Lemma revoke_visibility_spec req tomb rec w :
  ledger_ok (w_ledger w) -> fresh_ids w -> dr_OrgID req <> "" -> rec_OrgID rec = dr_OrgID req ->
  rec_ResourceID rec = dr_ResourceID req -> dr_ResourceID req <> "" ->
  exists w' rec', revoke_visibility req tomb rec w = (Ok tt, w') /\ visible_part w w' /\
    lookup2 (records (w_ledger w')) (dr_OrgID req) (dr_ResourceID req) = Some rec' /\
    rec_State rec' = rec_State rec /\ holds (w_ledger w') = holds (w_ledger w) /\
    (forall e, e ∈ listed_edges (w_ledger w) (dr_OrgID req) (dr_ResourceID req) ->
       dead (w_ledger w') (dr_OrgID req) (edge_EdgeID e) /\
       (NeedsSynchronization e = true -> queued OperationDelete w' e)) /\
    (forall a b, a <> dr_OrgID req \/
                 b ∉ edge_EdgeID <$> listed_edges (w_ledger w) (dr_OrgID req) (dr_ResourceID req) ->
       lookup2 (edges (w_ledger w')) a b = lookup2 (edges (w_ledger w)) a b).
Proof.
  intros Hok Hfresh Horg Hro Hrr Hres. unfold revoke_visibility, WithOrgTx.
  rewrite (proj2 (is_empty_false _) Horg).
  set (s1 := (AppendRevision (clock (w_clock w)) tomb (w_ledger w)).2).
  set (w1 := (w <| w_clock := S (w_clock w) |>) <| w_ledger := s1 |>).
  rewrite (bind_run _ _ _ tt w1) by done.
  set (s2 := (UpsertRecord (clock (w_clock w1)) rec s1).2).
  set (w2 := (w1 <| w_clock := S (w_clock w1) |>) <| w_ledger := s2 |>).
  assert (Hup : UpsertRecord (clock (w_clock w1)) rec s1 = (Ok tt, s2)).
  { unfold s2, UpsertRecord. by rewrite Hro, Hrr, (proj2 (is_empty_false _) Horg), (proj2 (is_empty_false _) Hres). }
  rewrite (bind_run _ _ _ tt w2).
  2: { unfold timed. rewrite (bind_run tick _ _ _ _ eq_refl). unfold on_ledger.
       change (w_ledger (w1 <| w_clock := S (w_clock w1) |>)) with s1. by rewrite Hup. }
  set (es := listed_edges (w_ledger w) (dr_OrgID req) (dr_ResourceID req)).
  assert (Hs2 : exists r, s2 = ((w_ledger w) <| revisions := revisions s1 |>) <| records := insert2 (dr_OrgID req) (dr_ResourceID req) r (records (w_ledger w)) |> /\
                          rec_State r = rec_State rec).
  { unfold s2, UpsertRecord. rewrite Hro, Hrr, (proj2 (is_empty_false _) Horg), (proj2 (is_empty_false _) Hres).
    cbn [orb]. unfold modify. cbn [snd]. eexists. split; [|shelve]. simpl. rewrite Hro, Hrr. reflexivity.
    Unshelve. done. }
  destruct Hs2 as (r & Hs2 & Hst).
  rewrite (bind_run _ _ _ es w2).
  2: { assert (Hes : es = ztake 1000 (sort_slice edge_less (live_edges s2 (dr_OrgID req) (dr_ResourceID req)))).
       { unfold live_edges, matching_edges. by rewrite Hs2. }
       rewrite Hes. reflexivity. }
  rewrite (bind_run tick _ _ _ _ eq_refl).
  set (w3 := w2 <| w_clock := S (w_clock w2) |>).
  assert (Hedges : edges (w_ledger w3) = edges (w_ledger w)) by (change (w_ledger w3) with s2; by rewrite Hs2).
  destruct (tombstone_loop (dr_OrgID req) (clock (w_clock w2)) es w3)
    as (w' & Hl & (E & T & Hled & Hev & Hix & Haz) & _ & Hall & _ & Hother & _); [done | | |].
  { destruct Hfresh as (? & ? & Hf). split_and!; [done..|]. intros n a Hn. unfold row_of.
    change (w_ledger w3) with s2. rewrite Hs2. by apply Hf. }
  { intros e He. assert (Hlive : e ∈ live_edges (w_ledger w) (dr_OrgID req) (dr_ResourceID req)).
    { unfold es, listed_edges, ztake in He. eapply elem_of_sort_slice, elem_of_sublist; [exact He | apply sublist_take]. }
    apply elem_of_live_edges in Hlive as ((id & Hid) & _).
    destruct (edges_filed _ (ok_edges _ Hok) _ _ _ Hid) as [? <-].
    split; [done|]. rewrite Hedges. by eexists. }
  exists w', r. split; [done|]. split; [by split_and!|].
  rewrite Hled. change (w_ledger w3) with s2. rewrite Hs2. simpl. split; [apply lookup2_insert2_eq|].
  split; [done|]. split; [done|]. split.
  - intros e He. destruct (Hall e He) as [Hd Hq]. by rewrite Hled in Hd.
  - intros a b Hab. rewrite Hled in Hother. etrans; [by apply Hother|].
    exact (f_equal (fun m => lookup2 m a b) Hedges).
Qed.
++++++++
* Exercise directions
The answer should consist solely of the lines from the one that contains "split; [done|]. rewrite" through the end of the material above, copied exactly.

* Exercise result
    split; [done|]. rewrite Hedges. by eexists. }
  exists w', r. split; [done|]. split; [by split_and!|].
  rewrite Hled. change (w_ledger w3) with s2. rewrite Hs2. simpl. split; [apply lookup2_insert2_eq|].
  split; [done|]. split; [done|]. split.
  - intros e He. destruct (Hall e He) as [Hd Hq]. by rewrite Hled in Hd.
  - intros a b Hab. rewrite Hled in Hother. etrans; [by apply Hother|].
    exact (f_equal (fun m => lookup2 m a b) Hedges).
Qed.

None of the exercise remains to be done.